Given records: Begin
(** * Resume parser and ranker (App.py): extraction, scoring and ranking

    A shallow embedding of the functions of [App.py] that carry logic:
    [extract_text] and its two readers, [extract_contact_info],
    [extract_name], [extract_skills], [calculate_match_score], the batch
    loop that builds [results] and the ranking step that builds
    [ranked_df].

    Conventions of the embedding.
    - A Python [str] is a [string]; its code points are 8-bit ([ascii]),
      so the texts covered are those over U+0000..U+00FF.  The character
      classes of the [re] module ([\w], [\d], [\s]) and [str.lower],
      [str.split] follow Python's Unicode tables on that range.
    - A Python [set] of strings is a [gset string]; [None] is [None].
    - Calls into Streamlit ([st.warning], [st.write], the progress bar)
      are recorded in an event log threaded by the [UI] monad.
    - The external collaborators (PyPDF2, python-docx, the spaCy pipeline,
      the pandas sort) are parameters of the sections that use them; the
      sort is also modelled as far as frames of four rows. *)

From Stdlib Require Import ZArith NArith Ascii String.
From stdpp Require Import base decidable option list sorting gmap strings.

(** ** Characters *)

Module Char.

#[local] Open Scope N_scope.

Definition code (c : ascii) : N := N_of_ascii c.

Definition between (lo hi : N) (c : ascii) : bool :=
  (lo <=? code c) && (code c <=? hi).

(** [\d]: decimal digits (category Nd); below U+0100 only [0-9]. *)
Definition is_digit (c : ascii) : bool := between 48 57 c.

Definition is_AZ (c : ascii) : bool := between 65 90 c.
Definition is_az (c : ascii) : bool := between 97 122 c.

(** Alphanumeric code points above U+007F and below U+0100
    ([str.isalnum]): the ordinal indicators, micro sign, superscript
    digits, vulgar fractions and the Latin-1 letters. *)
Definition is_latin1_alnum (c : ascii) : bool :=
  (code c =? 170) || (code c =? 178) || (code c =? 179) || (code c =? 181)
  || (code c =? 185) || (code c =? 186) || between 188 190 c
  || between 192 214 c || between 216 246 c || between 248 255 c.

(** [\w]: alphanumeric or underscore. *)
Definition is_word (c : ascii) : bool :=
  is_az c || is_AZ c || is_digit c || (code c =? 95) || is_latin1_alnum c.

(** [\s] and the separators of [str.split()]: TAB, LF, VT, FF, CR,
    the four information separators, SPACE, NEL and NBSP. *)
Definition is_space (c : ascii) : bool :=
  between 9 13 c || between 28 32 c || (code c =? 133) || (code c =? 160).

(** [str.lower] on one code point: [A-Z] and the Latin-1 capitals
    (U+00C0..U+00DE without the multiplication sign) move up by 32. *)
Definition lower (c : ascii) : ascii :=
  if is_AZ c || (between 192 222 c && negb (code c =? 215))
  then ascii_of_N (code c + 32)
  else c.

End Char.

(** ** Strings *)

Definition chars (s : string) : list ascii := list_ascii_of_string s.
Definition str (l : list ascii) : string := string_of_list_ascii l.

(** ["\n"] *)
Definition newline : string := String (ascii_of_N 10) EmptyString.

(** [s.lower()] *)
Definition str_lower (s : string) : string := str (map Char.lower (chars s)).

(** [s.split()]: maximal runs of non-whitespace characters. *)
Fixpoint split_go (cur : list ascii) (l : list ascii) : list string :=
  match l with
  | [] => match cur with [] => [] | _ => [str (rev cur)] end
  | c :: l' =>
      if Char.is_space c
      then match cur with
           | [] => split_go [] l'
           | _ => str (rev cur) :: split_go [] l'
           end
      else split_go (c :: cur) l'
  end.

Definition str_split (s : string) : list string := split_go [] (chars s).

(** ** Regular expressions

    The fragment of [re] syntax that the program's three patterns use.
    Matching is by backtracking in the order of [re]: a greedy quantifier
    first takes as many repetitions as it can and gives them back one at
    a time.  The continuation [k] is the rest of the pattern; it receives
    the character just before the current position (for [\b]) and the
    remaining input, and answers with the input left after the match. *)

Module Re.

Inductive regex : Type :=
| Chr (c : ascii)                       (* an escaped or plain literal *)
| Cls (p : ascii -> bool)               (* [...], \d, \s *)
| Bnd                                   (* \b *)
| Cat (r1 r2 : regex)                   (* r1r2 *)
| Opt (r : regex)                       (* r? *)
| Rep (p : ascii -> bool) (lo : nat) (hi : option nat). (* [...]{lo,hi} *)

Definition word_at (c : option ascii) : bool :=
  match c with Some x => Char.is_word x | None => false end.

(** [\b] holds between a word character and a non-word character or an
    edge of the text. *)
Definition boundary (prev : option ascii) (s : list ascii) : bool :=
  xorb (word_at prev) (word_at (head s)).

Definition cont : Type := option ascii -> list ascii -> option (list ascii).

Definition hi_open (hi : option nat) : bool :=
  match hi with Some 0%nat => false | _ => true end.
Given records: End
Given records: Begin
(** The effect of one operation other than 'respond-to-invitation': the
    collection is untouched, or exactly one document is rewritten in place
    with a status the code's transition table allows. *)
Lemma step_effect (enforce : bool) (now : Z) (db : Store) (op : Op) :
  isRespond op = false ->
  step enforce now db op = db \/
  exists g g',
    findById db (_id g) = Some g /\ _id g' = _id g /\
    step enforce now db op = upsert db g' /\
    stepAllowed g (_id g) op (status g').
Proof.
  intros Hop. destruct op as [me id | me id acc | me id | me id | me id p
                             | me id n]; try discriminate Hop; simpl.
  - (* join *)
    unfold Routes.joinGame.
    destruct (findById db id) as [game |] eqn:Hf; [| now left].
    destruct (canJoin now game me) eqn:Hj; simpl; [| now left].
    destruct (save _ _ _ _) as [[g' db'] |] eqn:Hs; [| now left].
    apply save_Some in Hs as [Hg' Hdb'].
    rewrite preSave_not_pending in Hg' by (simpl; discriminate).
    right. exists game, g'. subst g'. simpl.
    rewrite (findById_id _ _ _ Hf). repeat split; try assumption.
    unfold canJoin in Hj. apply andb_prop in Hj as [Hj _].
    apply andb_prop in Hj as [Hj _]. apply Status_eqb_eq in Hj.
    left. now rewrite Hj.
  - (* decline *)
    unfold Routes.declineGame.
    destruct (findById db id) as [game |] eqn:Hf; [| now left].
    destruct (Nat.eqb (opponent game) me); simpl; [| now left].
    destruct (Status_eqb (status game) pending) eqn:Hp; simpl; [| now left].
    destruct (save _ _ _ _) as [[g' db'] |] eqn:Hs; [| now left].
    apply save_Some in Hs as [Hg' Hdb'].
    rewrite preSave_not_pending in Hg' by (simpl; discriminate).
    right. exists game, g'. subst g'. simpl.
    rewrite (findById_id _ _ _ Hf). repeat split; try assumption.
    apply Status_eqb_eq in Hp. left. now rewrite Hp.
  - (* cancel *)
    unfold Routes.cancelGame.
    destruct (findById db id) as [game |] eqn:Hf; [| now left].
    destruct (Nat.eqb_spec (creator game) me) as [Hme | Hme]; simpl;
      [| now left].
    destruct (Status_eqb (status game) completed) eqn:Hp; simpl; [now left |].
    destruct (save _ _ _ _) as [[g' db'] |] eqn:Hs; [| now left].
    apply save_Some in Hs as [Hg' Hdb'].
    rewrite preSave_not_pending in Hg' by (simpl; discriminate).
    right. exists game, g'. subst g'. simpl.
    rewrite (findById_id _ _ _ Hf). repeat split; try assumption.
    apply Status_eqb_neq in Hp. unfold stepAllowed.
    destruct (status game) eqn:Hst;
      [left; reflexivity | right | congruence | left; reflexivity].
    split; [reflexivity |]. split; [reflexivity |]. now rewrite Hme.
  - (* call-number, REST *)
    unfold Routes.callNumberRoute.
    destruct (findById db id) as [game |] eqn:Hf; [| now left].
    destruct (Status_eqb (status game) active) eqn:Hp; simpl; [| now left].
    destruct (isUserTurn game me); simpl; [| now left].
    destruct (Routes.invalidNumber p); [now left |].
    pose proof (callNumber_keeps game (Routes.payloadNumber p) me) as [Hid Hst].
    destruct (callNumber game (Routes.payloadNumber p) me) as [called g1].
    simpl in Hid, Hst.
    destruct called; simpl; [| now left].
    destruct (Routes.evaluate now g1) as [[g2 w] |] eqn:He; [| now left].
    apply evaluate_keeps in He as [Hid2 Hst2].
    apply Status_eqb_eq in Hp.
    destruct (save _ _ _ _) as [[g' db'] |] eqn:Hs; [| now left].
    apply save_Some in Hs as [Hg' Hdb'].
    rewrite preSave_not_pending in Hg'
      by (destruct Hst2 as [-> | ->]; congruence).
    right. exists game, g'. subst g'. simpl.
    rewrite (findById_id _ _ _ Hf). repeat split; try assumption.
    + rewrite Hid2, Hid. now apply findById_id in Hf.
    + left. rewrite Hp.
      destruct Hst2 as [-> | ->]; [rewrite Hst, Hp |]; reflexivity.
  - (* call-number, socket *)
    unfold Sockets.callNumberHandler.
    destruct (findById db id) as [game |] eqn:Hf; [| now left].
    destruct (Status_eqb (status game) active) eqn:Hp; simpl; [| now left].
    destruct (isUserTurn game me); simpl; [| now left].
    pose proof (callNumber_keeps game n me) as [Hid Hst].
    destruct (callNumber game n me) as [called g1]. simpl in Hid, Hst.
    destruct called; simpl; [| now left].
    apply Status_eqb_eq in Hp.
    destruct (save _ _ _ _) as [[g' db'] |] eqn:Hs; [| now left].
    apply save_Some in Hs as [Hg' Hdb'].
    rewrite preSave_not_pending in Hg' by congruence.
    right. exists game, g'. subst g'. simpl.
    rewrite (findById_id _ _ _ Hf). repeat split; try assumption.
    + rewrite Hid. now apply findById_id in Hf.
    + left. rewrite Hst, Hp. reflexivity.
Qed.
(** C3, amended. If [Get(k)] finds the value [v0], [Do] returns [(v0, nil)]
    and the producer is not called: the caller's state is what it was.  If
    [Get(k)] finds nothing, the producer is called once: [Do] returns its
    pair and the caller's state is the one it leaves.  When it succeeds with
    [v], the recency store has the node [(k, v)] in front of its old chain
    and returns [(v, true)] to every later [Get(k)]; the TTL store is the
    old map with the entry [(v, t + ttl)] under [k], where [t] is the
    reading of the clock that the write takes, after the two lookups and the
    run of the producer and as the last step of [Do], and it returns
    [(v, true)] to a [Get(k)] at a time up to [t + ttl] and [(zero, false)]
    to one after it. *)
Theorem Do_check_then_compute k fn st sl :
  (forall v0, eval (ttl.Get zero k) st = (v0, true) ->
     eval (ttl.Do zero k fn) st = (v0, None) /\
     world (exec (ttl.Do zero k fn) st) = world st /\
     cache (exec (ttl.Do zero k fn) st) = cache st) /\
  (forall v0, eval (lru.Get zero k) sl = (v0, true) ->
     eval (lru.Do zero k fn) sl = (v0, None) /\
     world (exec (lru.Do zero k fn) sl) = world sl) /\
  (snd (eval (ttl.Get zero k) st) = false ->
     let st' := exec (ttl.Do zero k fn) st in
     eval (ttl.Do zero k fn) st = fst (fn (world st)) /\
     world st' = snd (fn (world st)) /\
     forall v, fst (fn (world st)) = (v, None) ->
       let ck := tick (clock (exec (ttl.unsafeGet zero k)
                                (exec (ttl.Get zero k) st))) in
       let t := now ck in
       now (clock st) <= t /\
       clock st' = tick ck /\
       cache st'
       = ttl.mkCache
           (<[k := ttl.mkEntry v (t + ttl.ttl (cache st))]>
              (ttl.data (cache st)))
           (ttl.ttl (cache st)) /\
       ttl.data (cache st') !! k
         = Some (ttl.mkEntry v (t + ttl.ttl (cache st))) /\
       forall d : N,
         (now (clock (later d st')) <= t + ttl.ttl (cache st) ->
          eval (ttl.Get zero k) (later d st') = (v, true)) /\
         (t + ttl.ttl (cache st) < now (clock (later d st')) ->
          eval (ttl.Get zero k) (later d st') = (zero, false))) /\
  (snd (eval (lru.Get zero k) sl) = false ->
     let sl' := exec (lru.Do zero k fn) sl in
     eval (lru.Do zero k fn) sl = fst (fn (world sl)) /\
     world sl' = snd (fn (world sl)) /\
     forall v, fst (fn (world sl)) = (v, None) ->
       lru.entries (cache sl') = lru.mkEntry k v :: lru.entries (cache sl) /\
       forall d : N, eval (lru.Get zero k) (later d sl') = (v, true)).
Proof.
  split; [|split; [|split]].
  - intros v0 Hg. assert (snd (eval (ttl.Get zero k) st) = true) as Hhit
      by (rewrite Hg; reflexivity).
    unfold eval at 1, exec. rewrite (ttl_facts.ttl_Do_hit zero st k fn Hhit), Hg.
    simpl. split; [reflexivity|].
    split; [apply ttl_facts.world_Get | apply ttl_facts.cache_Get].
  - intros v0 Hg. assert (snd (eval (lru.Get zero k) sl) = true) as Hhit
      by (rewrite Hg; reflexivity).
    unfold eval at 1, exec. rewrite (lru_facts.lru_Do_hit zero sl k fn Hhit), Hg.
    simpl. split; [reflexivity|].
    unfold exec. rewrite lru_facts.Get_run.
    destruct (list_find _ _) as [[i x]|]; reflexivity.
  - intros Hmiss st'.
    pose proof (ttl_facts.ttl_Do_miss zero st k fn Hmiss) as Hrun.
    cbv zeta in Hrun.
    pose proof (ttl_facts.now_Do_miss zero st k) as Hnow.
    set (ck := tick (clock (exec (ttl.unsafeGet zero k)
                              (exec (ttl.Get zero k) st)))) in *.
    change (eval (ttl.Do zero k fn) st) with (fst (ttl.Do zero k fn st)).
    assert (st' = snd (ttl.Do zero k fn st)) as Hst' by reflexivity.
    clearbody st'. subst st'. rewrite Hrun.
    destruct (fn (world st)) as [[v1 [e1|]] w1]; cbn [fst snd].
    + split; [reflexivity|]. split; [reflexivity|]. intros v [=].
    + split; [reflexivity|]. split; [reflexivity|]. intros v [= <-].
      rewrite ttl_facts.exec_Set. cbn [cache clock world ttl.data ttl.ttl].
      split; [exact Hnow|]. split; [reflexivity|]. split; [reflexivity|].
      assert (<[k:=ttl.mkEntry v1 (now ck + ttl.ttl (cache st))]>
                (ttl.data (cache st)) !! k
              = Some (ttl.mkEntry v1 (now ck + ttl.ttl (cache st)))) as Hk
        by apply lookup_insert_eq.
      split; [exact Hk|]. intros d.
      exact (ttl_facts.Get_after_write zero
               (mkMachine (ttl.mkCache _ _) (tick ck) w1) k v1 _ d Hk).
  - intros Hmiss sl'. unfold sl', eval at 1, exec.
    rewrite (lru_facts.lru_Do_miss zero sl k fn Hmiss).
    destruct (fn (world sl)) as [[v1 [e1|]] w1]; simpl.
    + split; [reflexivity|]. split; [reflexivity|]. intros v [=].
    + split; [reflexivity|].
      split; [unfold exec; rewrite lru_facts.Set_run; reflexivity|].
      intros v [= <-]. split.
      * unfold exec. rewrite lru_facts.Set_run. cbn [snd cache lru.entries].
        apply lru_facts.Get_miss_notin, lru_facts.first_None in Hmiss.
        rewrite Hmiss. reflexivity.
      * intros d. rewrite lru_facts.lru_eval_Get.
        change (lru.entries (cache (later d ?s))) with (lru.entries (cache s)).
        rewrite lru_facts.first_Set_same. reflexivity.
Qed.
Given records: End
→ **Directions for this task**
Retype only this portion of the data above: the line containing "(** * Resume", the line containing "(lo <=? code c) && (code c <=? hi).", and all lines between them, exactly.

→ **Completed task**
(** * Resume parser and ranker (App.py): extraction, scoring and ranking

    A shallow embedding of the functions of [App.py] that carry logic:
    [extract_text] and its two readers, [extract_contact_info],
    [extract_name], [extract_skills], [calculate_match_score], the batch
    loop that builds [results] and the ranking step that builds
    [ranked_df].

    Conventions of the embedding.
    - A Python [str] is a [string]; its code points are 8-bit ([ascii]),
      so the texts covered are those over U+0000..U+00FF.  The character
      classes of the [re] module ([\w], [\d], [\s]) and [str.lower],
      [str.split] follow Python's Unicode tables on that range.
    - A Python [set] of strings is a [gset string]; [None] is [None].
    - Calls into Streamlit ([st.warning], [st.write], the progress bar)
      are recorded in an event log threaded by the [UI] monad.
    - The external collaborators (PyPDF2, python-docx, the spaCy pipeline,
      the pandas sort) are parameters of the sections that use them; the
      sort is also modelled as far as frames of four rows. *)

From Stdlib Require Import ZArith NArith Ascii String.
From stdpp Require Import base decidable option list sorting gmap strings.

(** ** Characters *)

Module Char.

#[local] Open Scope N_scope.

Definition code (c : ascii) : N := N_of_ascii c.

Definition between (lo hi : N) (c : ascii) : bool :=
  (lo <=? code c) && (code c <=? hi).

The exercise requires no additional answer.